Task item
What are the lines of the listing below, word for word, from the first down to the one that contains "destruct Hset as"?

■ ■ ■ ■

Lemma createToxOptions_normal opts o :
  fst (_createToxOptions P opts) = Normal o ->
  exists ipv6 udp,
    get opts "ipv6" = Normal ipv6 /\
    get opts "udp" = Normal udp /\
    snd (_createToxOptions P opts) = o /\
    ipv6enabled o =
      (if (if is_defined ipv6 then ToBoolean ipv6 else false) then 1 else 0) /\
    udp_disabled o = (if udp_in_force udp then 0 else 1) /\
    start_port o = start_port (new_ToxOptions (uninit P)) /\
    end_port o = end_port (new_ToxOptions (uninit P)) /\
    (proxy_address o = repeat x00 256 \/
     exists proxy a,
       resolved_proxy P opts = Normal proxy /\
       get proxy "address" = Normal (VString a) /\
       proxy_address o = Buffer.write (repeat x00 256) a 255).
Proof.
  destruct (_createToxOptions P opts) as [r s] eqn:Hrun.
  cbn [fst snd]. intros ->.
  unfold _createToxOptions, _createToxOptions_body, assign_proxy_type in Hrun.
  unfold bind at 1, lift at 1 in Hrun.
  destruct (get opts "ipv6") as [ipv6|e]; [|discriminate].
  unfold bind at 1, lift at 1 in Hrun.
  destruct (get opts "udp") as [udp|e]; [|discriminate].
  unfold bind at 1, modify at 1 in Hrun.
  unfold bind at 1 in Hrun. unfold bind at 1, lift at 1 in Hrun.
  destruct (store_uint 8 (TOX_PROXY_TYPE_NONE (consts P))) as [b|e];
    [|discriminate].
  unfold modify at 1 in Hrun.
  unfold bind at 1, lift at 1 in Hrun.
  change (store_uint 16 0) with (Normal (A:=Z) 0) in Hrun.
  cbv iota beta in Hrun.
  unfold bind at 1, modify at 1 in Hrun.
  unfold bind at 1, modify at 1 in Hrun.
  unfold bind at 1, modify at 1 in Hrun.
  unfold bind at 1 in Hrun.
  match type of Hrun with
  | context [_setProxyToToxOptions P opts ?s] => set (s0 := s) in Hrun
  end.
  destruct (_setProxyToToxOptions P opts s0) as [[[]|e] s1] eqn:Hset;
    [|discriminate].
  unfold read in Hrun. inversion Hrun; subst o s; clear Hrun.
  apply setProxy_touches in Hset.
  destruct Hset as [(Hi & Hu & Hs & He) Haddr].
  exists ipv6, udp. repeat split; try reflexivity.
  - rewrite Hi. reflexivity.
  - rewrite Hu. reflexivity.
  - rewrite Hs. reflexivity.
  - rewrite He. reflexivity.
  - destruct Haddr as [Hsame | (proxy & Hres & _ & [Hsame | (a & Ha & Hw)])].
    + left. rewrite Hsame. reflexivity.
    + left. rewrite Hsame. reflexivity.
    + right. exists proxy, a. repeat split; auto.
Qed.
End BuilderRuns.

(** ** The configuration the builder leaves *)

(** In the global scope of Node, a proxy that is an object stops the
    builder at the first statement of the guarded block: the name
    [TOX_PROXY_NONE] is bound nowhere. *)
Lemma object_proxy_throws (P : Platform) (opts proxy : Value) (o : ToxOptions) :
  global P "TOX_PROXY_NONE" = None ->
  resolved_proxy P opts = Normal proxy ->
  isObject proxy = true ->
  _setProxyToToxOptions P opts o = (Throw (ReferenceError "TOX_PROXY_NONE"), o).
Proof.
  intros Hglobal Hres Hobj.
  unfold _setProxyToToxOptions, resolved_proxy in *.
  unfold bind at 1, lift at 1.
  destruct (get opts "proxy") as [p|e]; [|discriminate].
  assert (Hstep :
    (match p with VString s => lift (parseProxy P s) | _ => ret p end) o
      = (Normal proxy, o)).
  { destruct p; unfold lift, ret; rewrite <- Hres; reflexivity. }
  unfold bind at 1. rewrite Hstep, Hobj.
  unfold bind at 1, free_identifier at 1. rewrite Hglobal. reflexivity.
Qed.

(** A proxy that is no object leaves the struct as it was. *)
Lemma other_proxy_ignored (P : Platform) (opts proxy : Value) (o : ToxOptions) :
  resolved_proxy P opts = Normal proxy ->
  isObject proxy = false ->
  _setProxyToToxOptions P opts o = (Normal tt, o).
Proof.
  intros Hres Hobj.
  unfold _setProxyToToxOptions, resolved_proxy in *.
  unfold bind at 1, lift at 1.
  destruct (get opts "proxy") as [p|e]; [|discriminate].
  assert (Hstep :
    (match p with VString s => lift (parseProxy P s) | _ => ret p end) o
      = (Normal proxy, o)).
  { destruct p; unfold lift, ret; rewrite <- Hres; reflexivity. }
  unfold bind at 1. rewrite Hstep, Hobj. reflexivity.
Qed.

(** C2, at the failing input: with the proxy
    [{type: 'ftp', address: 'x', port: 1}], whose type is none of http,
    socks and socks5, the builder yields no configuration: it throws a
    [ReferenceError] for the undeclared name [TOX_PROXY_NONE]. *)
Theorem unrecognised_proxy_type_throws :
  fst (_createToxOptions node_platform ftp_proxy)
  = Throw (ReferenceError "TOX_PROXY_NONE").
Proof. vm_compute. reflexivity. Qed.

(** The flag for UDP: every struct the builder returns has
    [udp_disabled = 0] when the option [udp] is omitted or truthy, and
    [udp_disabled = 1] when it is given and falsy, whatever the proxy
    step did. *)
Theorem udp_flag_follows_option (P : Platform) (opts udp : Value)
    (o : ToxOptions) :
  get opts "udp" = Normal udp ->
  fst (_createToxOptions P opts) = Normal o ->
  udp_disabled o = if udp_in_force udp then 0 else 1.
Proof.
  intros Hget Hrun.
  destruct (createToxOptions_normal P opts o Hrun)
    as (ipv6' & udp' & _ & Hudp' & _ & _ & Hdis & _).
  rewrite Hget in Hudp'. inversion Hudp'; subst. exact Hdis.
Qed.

■ ■ ■ ■

Solution for this task
Lemma createToxOptions_normal opts o :
  fst (_createToxOptions P opts) = Normal o ->
  exists ipv6 udp,
    get opts "ipv6" = Normal ipv6 /\
    get opts "udp" = Normal udp /\
    snd (_createToxOptions P opts) = o /\
    ipv6enabled o =
      (if (if is_defined ipv6 then ToBoolean ipv6 else false) then 1 else 0) /\
    udp_disabled o = (if udp_in_force udp then 0 else 1) /\
    start_port o = start_port (new_ToxOptions (uninit P)) /\
    end_port o = end_port (new_ToxOptions (uninit P)) /\
    (proxy_address o = repeat x00 256 \/
     exists proxy a,
       resolved_proxy P opts = Normal proxy /\
       get proxy "address" = Normal (VString a) /\
       proxy_address o = Buffer.write (repeat x00 256) a 255).
Proof.
  destruct (_createToxOptions P opts) as [r s] eqn:Hrun.
  cbn [fst snd]. intros ->.
  unfold _createToxOptions, _createToxOptions_body, assign_proxy_type in Hrun.
  unfold bind at 1, lift at 1 in Hrun.
  destruct (get opts "ipv6") as [ipv6|e]; [|discriminate].
  unfold bind at 1, lift at 1 in Hrun.
  destruct (get opts "udp") as [udp|e]; [|discriminate].
  unfold bind at 1, modify at 1 in Hrun.
  unfold bind at 1 in Hrun. unfold bind at 1, lift at 1 in Hrun.
  destruct (store_uint 8 (TOX_PROXY_TYPE_NONE (consts P))) as [b|e];
    [|discriminate].
  unfold modify at 1 in Hrun.
  unfold bind at 1, lift at 1 in Hrun.
  change (store_uint 16 0) with (Normal (A:=Z) 0) in Hrun.
  cbv iota beta in Hrun.
  unfold bind at 1, modify at 1 in Hrun.
  unfold bind at 1, modify at 1 in Hrun.
  unfold bind at 1, modify at 1 in Hrun.
  unfold bind at 1 in Hrun.
  match type of Hrun with
  | context [_setProxyToToxOptions P opts ?s] => set (s0 := s) in Hrun
  end.
  destruct (_setProxyToToxOptions P opts s0) as [[[]|e] s1] eqn:Hset;
    [|discriminate].
  unfold read in Hrun. inversion Hrun; subst o s; clear Hrun.
  apply setProxy_touches in Hset.
  destruct Hset as [(Hi & Hu & Hs & He) Haddr].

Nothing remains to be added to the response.